(** What holds of the loader whatever has happened since the scene was
    mounted with the cache [cache0]. *)
Lemma loader_invariant (urls : list (option string))
    (resp : string -> option (list Outline))
    (cache0 : gmap string BufferGeometry) (events : list Event) :
  let s := run urls resp events (mount urls cache0) in
  (forall url g, cache0 !! url = Some g -> cached s !! url = Some g) /\
  (forall url,
     cache0 !! url = None ->
     cached s !! url = None
     \/ (url ∈ truthyUrls urls /\ cached s !! url = resp url ≫= synthesize)) /\
  (forall url,
     url ∈ inFlight s -> url ∈ truthyUrls urls /\ cache0 !! url = None) /\
  (forall url,
     url ∈ truthyUrls urls ->
     is_Some (cached s !! url) \/ url ∈ inFlight s
     \/ resp url ≫= synthesize = None).
Proof.
  cbv zeta. unfold run.
  assert (Hmount : forall url,
            url ∈ effectFetches urls cache0 <->
            url ∈ truthyUrls urls /\ cache0 !! url = None).
  { intros url.
    rewrite (proj1 (proj2 (effect_fetches_spec urls cache0)) url),
      truthyUrls_spec. tauto. }
  set (Inv := fun s : Loader =>
    (forall url g, cache0 !! url = Some g -> cached s !! url = Some g) /\
    (forall url,
       cache0 !! url = None ->
       cached s !! url = None
       \/ (url ∈ truthyUrls urls /\
           cached s !! url = resp url ≫= synthesize)) /\
    (forall url,
       url ∈ inFlight s -> url ∈ truthyUrls urls /\ cache0 !! url = None) /\
    (forall url,
       url ∈ truthyUrls urls ->
       is_Some (cached s !! url) \/ url ∈ inFlight s
       \/ resp url ≫= synthesize = None)).
  assert (H0 : Inv (mount urls cache0)).
  { unfold Inv, mount, runEffect. cbn [cached inFlight app].
    split; [intros url g H; exact H |].
    split; [intros url H; left; exact H |].
    split; [intros url H; apply Hmount; exact H |].
    intros url Hu. destruct (cache0 !! url) as [g |] eqn:E.
    - left. eexists. reflexivity.
    - right. left. apply Hmount. split; assumption. }
  assert (Hstep : forall s e, Inv s -> Inv (step urls resp s e)).
  { intros s e (I1 & I2 & I3 & I4). destruct e as [| k]; cbn [step].
    - unfold Inv, runEffect. cbn [cached inFlight].
      split; [exact I1 |]. split; [exact I2 |]. split.
      + intros url Hin. apply elem_of_app in Hin as [Hin | Hin];
          [exact (I3 url Hin) |].
        apply (proj1 (proj2 (effect_fetches_spec urls (cached s)))) in Hin.
        destruct Hin as (Hu & Ht & Hn).
        split; [apply truthyUrls_spec; split; assumption |].
        destruct (cache0 !! url) as [g |] eqn:E; [| reflexivity].
        rewrite (I1 url g E) in Hn. discriminate.
      + intros url Hu. destruct (I4 url Hu) as [H | [H | H]];
          [left; exact H | right; left; apply elem_of_app; left; exact H
          | right; right; exact H].
    - destruct (inFlight s !! k) as [u |] eqn:Hk;
        [| exact (conj I1 (conj I2 (conj I3 I4)))].
      assert (Hu : u ∈ inFlight s) by (apply list_elem_of_lookup; eauto).
      destruct (I3 u Hu) as [Hut Hu0].
      unfold Inv. cbn [cached inFlight]. unfold fetchDone.
      split; [| split; [| split]].
      + intros url g H0'. destruct (resp u ≫= synthesize); [| exact (I1 url g H0')].
        rewrite lookup_insert_ne by congruence. exact (I1 url g H0').
      + intros url H0'. destruct (resp u ≫= synthesize) as [m |] eqn:E;
          [| exact (I2 url H0')].
        destruct (decide (u = url)) as [-> | Hne].
        * right. split; [exact Hut |].
          rewrite lookup_insert_eq. symmetry. exact E.
        * rewrite lookup_insert_ne by exact Hne. exact (I2 url H0').
      + intros url Hin. apply I3.
        exact (elem_of_sublist _ _ _ Hin (sublist_delete _ _)).
      + intros url Hurl. destruct (decide (u = url)) as [-> | Hne].
        * destruct (resp url ≫= synthesize) as [m |] eqn:E;
            [left; rewrite lookup_insert_eq; eexists; reflexivity
            | right; right; reflexivity].
        * destruct (I4 url Hurl) as [H | [H | H]].
          -- left. destruct (resp u ≫= synthesize); [| exact H].
             rewrite lookup_insert_ne by exact Hne. exact H.
          -- right. left.
             apply list_elem_of_lookup in H as [j Hj].
             destruct (decide (j < k)%nat) as [Hlt | Hge].
             ++ apply list_elem_of_lookup. exists j.
                rewrite list_lookup_delete_lt by exact Hlt. exact Hj.
             ++ assert (Hjk : j <> k) by (intros ->; congruence).
                apply list_elem_of_lookup. exists (Nat.pred j).
                rewrite list_lookup_delete_ge by lia.
                replace (S (Nat.pred j)) with j by lia. exact Hj.
          -- right. right. exact H. }
  generalize (mount urls cache0) H0. clear H0.
  induction events as [| e events IH]; intros s Hs; [exact Hs |].
  cbn [fold_left]. apply IH, Hstep, Hs.
Qed.

(** A run of the effect while a fetch is pending starts a second fetch
    for the same URL: with nothing cached, the first run fetches the
    heart and the star; once the heart's geometry is assigned, the next
    run fetches the star again, so that the star is in flight twice. *)
Lemma rerun_fetches_in_flight_again :
  let first := mount heartStarHeart ∅ in
  inFlight first = ["/assets/heart.svg"; "/assets/star.svg"]%string /\
  inFlight (run heartStarHeart (fun _ => Some [squareOutline]) [Done 0; Rerun]
              first)
  = ["/assets/star.svg"; "/assets/star.svg"]%string.
Proof. split; vm_compute; reflexivity. Qed.

(** X21. The icon cache settles on the right geometries whatever the
    order in which the fetches complete and whenever the effect runs
    again in between. As long as the icon URLs stay the same: an entry
    the cache held when the scene was mounted is never replaced; any other
    entry is what the URL's response synthesizes to; every fetch in
    flight is for a non-empty URL assigned to some key; and once no fetch
    is in flight, every assigned URL that was not cached at the start
    holds exactly what its response synthesizes to, which is nothing for
    a failed fetch and for an SVG without shapes. *)
Theorem icon_cache_settles (urls : list (option string))
    (resp : string -> option (list Outline))
    (cache0 : gmap string BufferGeometry) (events : list Event) :
  inFlight (run urls resp events (mount urls cache0)) = [] ->
  let s := run urls resp events (mount urls cache0) in
  (forall url g, cache0 !! url = Some g -> cached s !! url = Some g) /\
  (forall url,
     Some url ∈ urls -> Js.truthy url = true -> cache0 !! url = None ->
     cached s !! url = resp url ≫= synthesize) /\
  (forall url,
     cache0 !! url = None -> (Some url ∉ urls \/ Js.truthy url = false) ->
     cached s !! url = None).
Proof.
  intros Hquiet s.
  destruct (loader_invariant urls resp cache0 events) as (I1 & I2 & I3 & I4).
  fold s in I1, I2, I3, I4, Hquiet.
  split; [exact I1 |]. split.
  - intros url Hu Ht H0.
    assert (Hin : url ∈ truthyUrls urls)
      by (apply truthyUrls_spec; split; assumption).
    destruct (I2 url H0) as [Hn | [_ Hs]]; [| exact Hs].
    destruct (I4 url Hin) as [[g Hg] | [Hf | Hr]].
    + congruence.
    + rewrite Hquiet in Hf. inversion Hf.
    + rewrite Hn, Hr. reflexivity.
  - intros url H0 Hnot.
    destruct (I2 url H0) as [Hn | [Hin _]]; [exact Hn |].
    apply truthyUrls_spec in Hin as [Hu Ht].
    destruct Hnot as [Hnot | Hnot]; [contradiction | congruence].
Qed.

(** The star's fetch completes first and gives nothing, the heart's
    second; the effect runs again and fetches the star once more, with
    the same result. Then nothing is in flight: the heart is cached and
    the star is not. *)
Lemma icon_cache_settles_witness :
  inFlight (run heartStarHeart heartOnly starFirst (mount heartStarHeart ∅))
  = [] /\
  let s := run heartStarHeart heartOnly starFirst (mount heartStarHeart ∅) in
  cached s !! "/assets/heart.svg"%string = synthesize [squareOutline] /\
  cached s !! "/assets/star.svg"%string = None /\
  is_Some (synthesize [squareOutline]).
Proof.
  assert (Hq : inFlight (run heartStarHeart heartOnly starFirst
                           (mount heartStarHeart ∅)) = [])
    by (vm_compute; reflexivity).
  split; [exact Hq |].
  destruct (icon_cache_settles heartStarHeart heartOnly ∅ starFirst Hq)
    as (_ & Hfetched & _).
  cbv zeta. split; [| split].
  - apply (Hfetched "/assets/heart.svg"%string);
      [apply list_elem_of_here | reflexivity | apply lookup_empty].
  - apply (Hfetched "/assets/star.svg"%string);
      [apply list_elem_of_further, list_elem_of_here | reflexivity
      | apply lookup_empty].
  - vm_compute. eexists. reflexivity.
Defined.

(** X20. One run of the icon effect fetches each URL at most once: the
    URLs it fetches are distinct, and they are exactly the non-empty
    URLs assigned to some key whose geometry is not in the cache; once
    every assigned URL is cached, a run fetches nothing. *)
Theorem effect_fetches_each_missing_icon_once (urls : list (option string))
    (current : gmap string BufferGeometry) :
  NoDup (effectFetches urls current) /\
  (forall url,
     url ∈ effectFetches urls current <->
     Some url ∈ urls /\ Js.truthy url = true /\ current !! url = None) /\
  ((forall url, Some url ∈ urls -> Js.truthy url = true ->
                is_Some (current !! url)) ->
   effectFetches urls current = []).
Proof. apply effect_fetches_spec. Qed.

End IconEffect.

(** ** Asset names and the URL table *)

Section AssetNames.
Import SvgAssets Notions.

Lemma lower_upper (c : ascii) : lower_ascii (Js.upper_ascii c) = lower_ascii c.
Proof. destruct c as [[] [] [] [] [] [] [] []]; reflexivity. Qed.

Lemma lower_lower (c : ascii) : lower_ascii (lower_ascii c) = lower_ascii c.
Proof. destruct c as [[] [] [] [] [] [] [] []]; reflexivity. Qed.

Lemma toLowerCase_idem (s : string) : toLowerCase (toLowerCase s) = toLowerCase s.
Proof.
  induction s as [| c s IH]; [reflexivity |].
  cbn. rewrite lower_lower, IH. reflexivity.
Qed.

Lemma toLowerCase_capitalize (w : string) :
  toLowerCase (capitalize w) = toLowerCase w.
Proof.
  destruct w as [| c w]; [reflexivity |].
  cbn. rewrite lower_upper, toLowerCase_idem. reflexivity.
Qed.

Lemma toLowerCase_app (s t : string) :
  toLowerCase (s +:+ t) = toLowerCase s +:+ toLowerCase t.
Proof.
  induction s as [| c s IH]; [reflexivity |].
  rewrite append_cons. cbn [toLowerCase]. rewrite IH, append_cons. reflexivity.
Qed.

Lemma toLowerCase_join (ws : list string) :
  toLowerCase (join " " (map capitalize ws)) = join " " (map toLowerCase ws).
Proof.
  induction ws as [| w ws IH]; [reflexivity |].
  destruct ws as [| w' ws].
  - cbn. apply toLowerCase_capitalize.
  - change (join " " (map capitalize (w :: w' :: ws)))
      with (capitalize w +:+ " " +:+ join " " (map capitalize (w' :: ws))).
    change (join " " (map toLowerCase (w :: w' :: ws)))
      with (toLowerCase w +:+ " " +:+ join " " (map toLowerCase (w' :: ws))).
    rewrite !toLowerCase_app, toLowerCase_capitalize, IH. reflexivity.
Qed.

Lemma split_nonempty (s : string) : split s <> [].
Proof.
  induction s as [| c s IH]; [discriminate |].
  cbn. destruct (is_sep c); [discriminate |].
  destruct (split s); discriminate.
Qed.

Lemma join_lower_split (s : string) :
  join " " (map toLowerCase (split s)) = mapChars nameChar s.
Proof.
  induction s as [| c s IH]; [reflexivity |].
  cbn [split mapChars]. unfold nameChar at 1.
  pose proof (split_nonempty s) as Hne.
  destruct (is_sep c) eqn:E.
  - destruct (split s) as [| w ws] eqn:Es; [contradiction |].
    change (join " " (map toLowerCase (EmptyString :: w :: ws)))
      with (String " " (join " " (map toLowerCase (w :: ws)))).
    rewrite IH. reflexivity.
  - destruct (split s) as [| w ws] eqn:Es; [contradiction |].
    rewrite <- IH. destruct ws as [| w' ws]; reflexivity.
Qed.

Lemma mapChars_length (f : ascii -> ascii) (s : string) :
  String.length (mapChars f s) = String.length s.
Proof. induction s as [| c s IH]; [reflexivity |]. cbn. rewrite IH. reflexivity. Qed.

◆ What to work on ◆
Report each line of the entries where the word "events" occurs.

◆ Task response ◆
    (cache0 : gmap string BufferGeometry) (events : list Event) :
  let s := run urls resp events (mount urls cache0) in
  induction events as [| e events IH]; intros s Hs; [exact Hs |].
    (cache0 : gmap string BufferGeometry) (events : list Event) :
  inFlight (run urls resp events (mount urls cache0)) = [] ->
  let s := run urls resp events (mount urls cache0) in
  destruct (loader_invariant urls resp cache0 events) as (I1 & I2 & I3 & I4).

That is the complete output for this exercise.